Q: “The Masked Singer” has now been anticipated several times by baseball. Will these three episodes ever air?

— Becca, Greensburg

rob: Postseason baseball routinely results in last-minute schedule changes. This year, Masked Singer was caught up in those changes. And yes, those pre-emoted episodes were/are aired.

A new episode aired on November 6, and Wednesday night’s episodes will continue on November 9 (if you missed episodes, they will be available on Fox.com and Hulu). A rerun scheduled for November 23 will now be an original episode. And an original episode will air on Thanksgiving night on November 24th.

Q: Any updates on Season 3 of First Wives Club on BET+?

– Patrick via email

rob: The third season of “First Wives Club” debuts on November 17th on streaming service BET+.

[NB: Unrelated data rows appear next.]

Definition encode_broker (b : AuthBroker) : any :=
  AObj (member "socket" (is_nil (ab_Socket b)) (AStr (ab_Socket b))
        ++ member "url" (is_nil (ab_URL b)) (AStr (ab_URL b))
        ++ member "path" (is_nil (ab_Path b)) (AStr (ab_Path b))).

Definition encode_http_proxy (h : HTTPProxyAuth) : any :=
  AObj (member "required" (negb (hp_Required h)) (ABool (hp_Required h))
        ++ member "realm" (is_nil (hp_Realm h)) (AStr (hp_Realm h))
        ++ member "basic" (is_nil (hp_Basic h)) (e_list encode_basic (hp_Basic h))
        ++ member "bearer" (is_nil (hp_Bearer h)) (e_list encode_bearer (hp_Bearer h))
        ++ member "broker" (is_none (hp_Broker h)) (e_opt encode_broker (hp_Broker h))).

Definition encode_auth (a : AuthConfig) : any :=
  AObj (member "http_proxy" (is_none (ac_HTTPProxy a)) (e_opt encode_http_proxy (ac_HTTPProxy a))).

Definition encode_match (m : RuleMatch) : any :=
  AObj (member "host" (is_nil (m_Host m)) (AStr (m_Host m))
        ++ member "port" (is_nil (m_Port m)) (AStr (m_Port m))
        ++ member "proto" (is_nil (m_Proto m)) (AStr (m_Proto m))
        ++ member "path" (is_nil (m_Path m)) (AStr (m_Path m))
        ++ member "method" (is_nil (m_Method m)) (AStr (m_Method m))
        ++ member "header" (is_nil (m_Header m))
             (sort_any (AObj (map (fun kv => (fst kv, AStr (snd kv))) (m_Header m))))
        ++ member "status" (is_nil (m_Status m)) (AStr (m_Status m))).

Definition encode_action (a : Action) : any :=
  AObj (member "action" false (AStr (a_Action a))
        ++ member "params" (is_nil (a_Params a)) (sort_any (AObj (a_Params a)))).

Definition encode_connection (c : Connection) : any :=
  AObj (member "accept" false (e_opt ABool (c_Accept c))).

Definition encode_rule (r : Rule) : any :=
  AObj (member "match" false (encode_match (r_Match r))
        ++ member "connection" (is_none (r_Connection r)) (e_opt encode_connection (r_Connection r))
        ++ member "mitm" (is_none (r_MITM r)) (e_opt ABool (r_MITM r))
        ++ member "request" (is_nil (r_Request r)) (e_list encode_action (r_Request r))
        ++ member "response" (is_nil (r_Response r)) (e_list encode_action (r_Response r))).

Definition encode_egress (e : EgressRule) : any :=
  AObj (member "cidr" false (AStr (er_CIDR e))
        ++ member "port" (is_nil (er_Port e)) (AStr (er_Port e))
        ++ member "proto" (is_nil (er_Proto e)) (AStr (er_Proto e))
        ++ member "action" false (AStr (er_Action e))).

Definition encode_rules (http : option (list Rule)) : any := e_opt (e_list encode_rule) http.

Definition encode_file (rf : RuleFile) : any :=
  AObj (member "uuid" (is_nil (rf_UUID rf)) (AStr (rf_UUID rf))
        ++ member "auth" (is_none (rf_Auth rf)) (e_opt encode_auth (rf_Auth rf))
        ++ member "http" false (encode_rules (rf_HTTP rf))
        ++ member "egress" (is_nil (default [] (rf_Egress rf)))
             (e_list encode_egress (default [] (rf_Egress rf)))).

(** [json.Marshal] of a rule file and of its [http] list. *)
Definition Marshal_RuleFile (rf : RuleFile) : bytes := json_print (encode_file rf).
Definition Marshal_rules (http : option (list Rule)) : bytes := json_print (encode_rules http).

(** ** Decoding what was encoded *)

(** *** Sorted maps *)

Definition key_lt {V} (a b : bytes * V) : Prop := bytes_ltb (fst a) (fst b) = true.

(** Every object inside is a map in its canonical order. *)
Inductive any_sorted : any -> Prop :=
  | sorted_null : any_sorted ANull
  | sorted_bool b : any_sorted (ABool b)
  | sorted_num m e : any_sorted (ANum m e)
  | sorted_str s : any_sorted (AStr s)
  | sorted_arr l : Forall any_sorted l -> any_sorted (AArr l)
  | sorted_obj l : StronglySorted key_lt l -> Forall (fun kv => any_sorted (snd kv)) l -> any_sorted (AObj l).

Lemma map_put_last {V} k (v : V) m :
  Forall (fun kv => bytes_ltb (fst kv) k = true) m -> map_put k v m = (m ++ [(k, v)])%list.
Proof.
  induction 1 as [|[k' v'] m Hk _ IH]; [done|]. simpl in *.
  rewrite (bytes_ltb_asym _ _ Hk). rewrite bool_decide_false; [by rewrite IH|].
  intros ->. by rewrite bytes_ltb_irrefl in Hk.
Qed.

Lemma map_puts_sorted {V} (l : list (bytes * V)) : StronglySorted key_lt l -> map_puts [] l = l.
Proof.
  enough (forall m, StronglySorted key_lt (m ++ l) -> map_puts m l = (m ++ l)%list) as H by apply (H []).
  induction l as [|[k v] l IH]; intros m Hs; [by rewrite app_nil_r|].
  cbn [map_puts foldl fst snd]. rewrite map_put_last.
  - fold (map_puts (m ++ [(k, v)]) l). rewrite IH; by rewrite <- app_assoc.
  - apply Forall_forall. intros kv Hin.
    apply StronglySorted_app_1_elem_of with (x1 := kv) (x2 := (k, v)) in Hs; [done|done|by left].
Qed.

Lemma sort_members_sorted l : StronglySorted key_lt l -> sort_members l = l.
Proof.
  induction 1 as [|kv l Hs IH Hall]; [done|]. cbn [sort_members foldr].
  fold (sort_members l). rewrite IH. destruct Hall as [|kv' l' Hlt]; [done|]. simpl.
  by rewrite (bytes_ltb_asym _ _ Hlt).
Qed.

Lemma map_id_Forall {A} (f : A -> A) l : Forall (fun x => f x = x) l -> map f l = l.
Proof. induction 1 as [|x l Hx _ IH]; simpl; by f_equal. Qed.

(** Sorting and storing leave a canonical value alone. *)
Lemma sorted_fixed v : any_sorted v -> sort_any v = v /\ go_value v = v.
Proof.
  induction v as [|b|m e|s|l Hl|l Hl] using any_ind'; intros Hs; inversion_clear Hs; try done.
  - assert (Forall (fun x => sort_any x = x) l /\ Forall (fun x => go_value x = x) l) as [H1 H2].
    { rewrite <- Forall_and. apply Forall_forall. intros x Hx.
      rewrite Forall_forall in Hl, H. by apply Hl, H. }
    simpl. by rewrite !map_id_Forall.
  - assert (Forall (fun kv : bytes * any => (fst kv, sort_any (snd kv)) = kv) l
            /\ Forall (fun kv : bytes * any => (fst kv, go_value (snd kv)) = kv) l) as [H1 H2].
    { rewrite <- Forall_and. apply Forall_forall. intros [k x] Hx.
      rewrite Forall_forall in Hl, H0. simpl.
      destruct (Hl _ Hx (H0 _ Hx)) as [E1 E2]. simpl in *. by rewrite E1, E2. }
    simpl. rewrite !map_id_Forall by done. by rewrite sort_members_sorted, map_puts_sorted.
Qed.

Lemma bind_intro {A B} (a : A) (f : A -> result B) r b : r = Ok a -> f a = Ok b -> mbind f r = Ok b.
Proof. by intros ->. Qed.

(** *** Members and fields *)

Lemma field_skip {A} name (d : decoder A) cur n omit v l :
  names_field (str n) name = false -> field name d cur (member n omit v ++ l) = field name d cur l.
Proof. intros H. destruct omit; [done|]. unfold field. simpl. by rewrite H. Qed.

Lemma field_hit {A} name (d : decoder A) cur n v l :
  names_field (str n) name = true ->
  field name d cur (member n false v ++ l) = (x ← d cur v; field name d x l).
Proof.
  intros H. unfold field. simpl. rewrite H. destruct (d cur v); simpl; [done|].
  induction l as [|kv l IH]; [done|]. exact IH.
Qed.

Lemma field_member {A} name (d : decoder A) cur n omit v l x :
  names_field (str n) name = true -> (if omit : bool then x = cur else d cur v = Ok x) ->
  field name d cur (member n omit v ++ l) = field name d x l.
Proof. intros H Hx. destruct omit; [by subst|]. by rewrite field_hit, Hx. Qed.

Lemma field_skip1 {A} name (d : decoder A) cur n omit v :
  names_field (str n) name = false -> field name d cur (member n omit v) = Ok cur.
Proof. intros H. rewrite <- (app_nil_r (member _ _ _)). by rewrite field_skip. Qed.

Lemma field_member1 {A} name (d : decoder A) cur n omit v x :
  names_field (str n) name = true -> (if omit : bool then x = cur else d cur v = Ok x) ->
  field name d cur (member n omit v) = Ok x.
Proof. intros H Hx. rewrite <- (app_nil_r (member _ _ _)). by rewrite (field_member _ _ _ _ _ _ _ x). Qed.

(** No member written by an encoder is unknown. *)
Lemma known_members names l :
  Forall (fun kv : bytes * any => existsb (names_field (fst kv)) names = true) l ->
  existsb (fun kv : bytes * any => negb (existsb (names_field (fst kv)) names)) l = false.
Proof. induction 1 as [|kv l Hk _ IH]; [done|]. simpl. by rewrite Hk, IH. Qed.

Lemma member_known names n omit v :
  existsb (names_field (str n)) names = true ->
  Forall (fun kv : bytes * any => existsb (names_field (fst kv)) names = true) (member n omit v).
Proof. intros H. destruct omit; [constructor|]. by apply Forall_singleton. Qed.

(** Decoding a struct from its encoded members, field by field. *)
Lemma struct_recovers {A} strict names (fields : A -> list (bytes * any) -> result A) zero l x :
  Forall (fun kv : bytes * any => existsb (names_field (fst kv)) names = true) l ->
  fields zero l = Ok x -> d_struct strict names fields zero (AObj l) = Ok x.
Proof. intros Hk Hf. unfold d_struct. by rewrite known_members, andb_false_r by done. Qed.

Ltac known := repeat (apply Forall_app; split); apply member_known; reflexivity.
Ltac skip := repeat (rewrite field_skip by reflexivity).
(** The goal [field name d zero members = Ok x]: the other members are skipped,
    the field's own leaves [x]. *)
Ltac one_field :=
  skip;
  first [ erewrite field_member; [skip; first [apply field_skip1; reflexivity|reflexivity]|reflexivity|]
        | apply field_member1; [reflexivity|] ].
Ltac get x := apply (bind_intro x); [one_field|].

(** What a decoder must do on an encoded field. *)
Definition recovers {A} (zero : A) (d : decoder A) (enc : A -> any) (x : A) : Prop :=
  d zero (enc x) = Ok x.

Lemma list_recovers {A} (zero : A) d enc l :
  Forall (recovers zero d enc) l -> d_elems zero d [] (map enc l) = Ok l.
Proof. induction 1 as [|x l Hx _ IH]; [done|]. simpl. unfold recovers in Hx. by rewrite Hx, IH. Qed.

Lemma string_member s : if is_nil s then s = [] else d_string [] (AStr s) = Ok s.
Proof. by destruct s. Qed.

Lemma list_member {A} (zero : A) d enc l :
  Forall (recovers zero d enc) l ->
  if is_nil l then l = [] else d_list zero d [] (e_list enc l) = Ok l.
Proof.
  intros H%list_recovers. unfold d_list, d_slice, e_list. simpl. rewrite H.
  by destruct l.
Qed.

(** An encoded pointee is never [null]. *)
Lemma ptr_member {A} (zero : A) d enc (o : option A) :
  (forall x, o = Some x -> recovers zero d enc x /\ enc x <> ANull) ->
  if is_none o then o = None else d_ptr zero d None (e_opt enc o) = Ok o.
Proof.
  intros H. destruct o as [x|]; [|done]. destruct (H x eq_refl) as [Hr Hn]. simpl.
  unfold recovers in Hr. unfold d_ptr. destruct (enc x) eqn:E; try done; simpl; by rewrite Hr.
Qed.

Section Recover.
Context (strict : bool).

Lemma basic_recovers b : recovers zero_basic (decode_basic strict) encode_basic b.
Proof. apply struct_recovers; [known|]. get (bc_User b); [done|]. get (bc_Hash b); [done|]. by destruct b. Qed.

Lemma bearer_recovers b : recovers zero_bearer (decode_bearer strict) encode_bearer b.
Proof. apply struct_recovers; [known|]. get (tc_ID b); [done|]. get (tc_Hash b); [done|]. by destruct b. Qed.

Lemma broker_recovers b : recovers zero_broker (decode_broker strict) encode_broker b.
Proof.
  apply struct_recovers; [known|].
  get (ab_Socket b); [apply string_member|]. get (ab_URL b); [apply string_member|].
  get (ab_Path b); [apply string_member|]. by destruct b.
Qed.

Lemma http_proxy_recovers h : recovers zero_http_proxy (decode_http_proxy strict) encode_http_proxy h.
Proof.
  apply struct_recovers; [known|].
  get (hp_Required h); [by destruct (hp_Required h)|]. get (hp_Realm h); [apply string_member|].
  get (hp_Basic h); [apply list_member, Forall_true, basic_recovers|].
  get (hp_Bearer h); [apply list_member, Forall_true, bearer_recovers|].
  get (hp_Broker h); [apply ptr_member; intros; split; [apply broker_recovers|done]|]. by destruct h.
Qed.

Lemma auth_recovers a : recovers zero_auth (decode_auth strict) encode_auth a.
Proof.
  apply struct_recovers; [known|].
  get (ac_HTTPProxy a); [apply ptr_member; intros; split; [apply http_proxy_recovers|done]|]. by destruct a.
Qed.

Lemma egress_recovers e : recovers zero_egress (decode_egress strict) encode_egress e.
Proof.
  apply struct_recovers; [known|]. get (er_CIDR e); [done|]. get (er_Port e); [apply string_member|].
  get (er_Proto e); [apply string_member|]. get (er_Action e); [done|]. by destruct e.
Qed.

Lemma connection_recovers c : recovers zero_connection (decode_connection strict) encode_connection c.
Proof. apply struct_recovers; [known|]. get (c_Accept c); [by destruct c as [[]]|]. by destruct c. Qed.

(** Rules, whose maps are in canonical order. *)
Definition action_sorted (a : Action) : Prop := any_sorted (AObj (a_Params a)).

Definition rule_sorted (r : Rule) : Prop :=
  StronglySorted key_lt (m_Header (r_Match r))
  /\ Forall action_sorted (r_Request r) /\ Forall action_sorted (r_Response r).

Definition rules_sorted (http : option (list Rule)) : Prop := Forall rule_sorted (default [] http).

Lemma map_recovers {A} (zero : A) d (enc : A -> any) (m : list (bytes * A)) :
  Forall (fun kv => d zero (enc (snd kv)) = Ok (snd kv)) m -> StronglySorted key_lt m ->
  d_map zero d [] (AObj (map (fun kv => (fst kv, enc (snd kv))) m)) = Ok m.
Proof.
  intros Hd Hs. unfold d_map.
  replace (mapM _ _) with (Ok m : result _); [simpl; by rewrite map_puts_sorted|].
  symmetry. clear Hs. induction Hd as [|[k x] m Hx _ IH]; [done|]. simpl in *. by rewrite Hx, IH.
Qed.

Q: A rival of Doug Mastriano had a commercial featuring a clip from a news program with KDKA-TV’s Heather Abraham. Curious if they need permission from KDKA or Heather to use this clip? do you pay them

— Darlene via email

rob: There is no payment and no permit is required. This likely falls under the “fair use” doctrine of copyright law, which allows small portions of a program to be used without compensation or permission.

That doesn’t mean news anchors like ending up in political ads — Philadelphia’s KYW-TV’s Jim Gardner expressed his displeasure earlier this year after appearing in a Mehmet Oz commercial — but there’s not much they’re doing about it, either be able.

KYW general manager Bernie Prazenica told the Philadelphia Inquirer that federal law prohibits the station from censoring or amending an ad by a legally qualified candidate.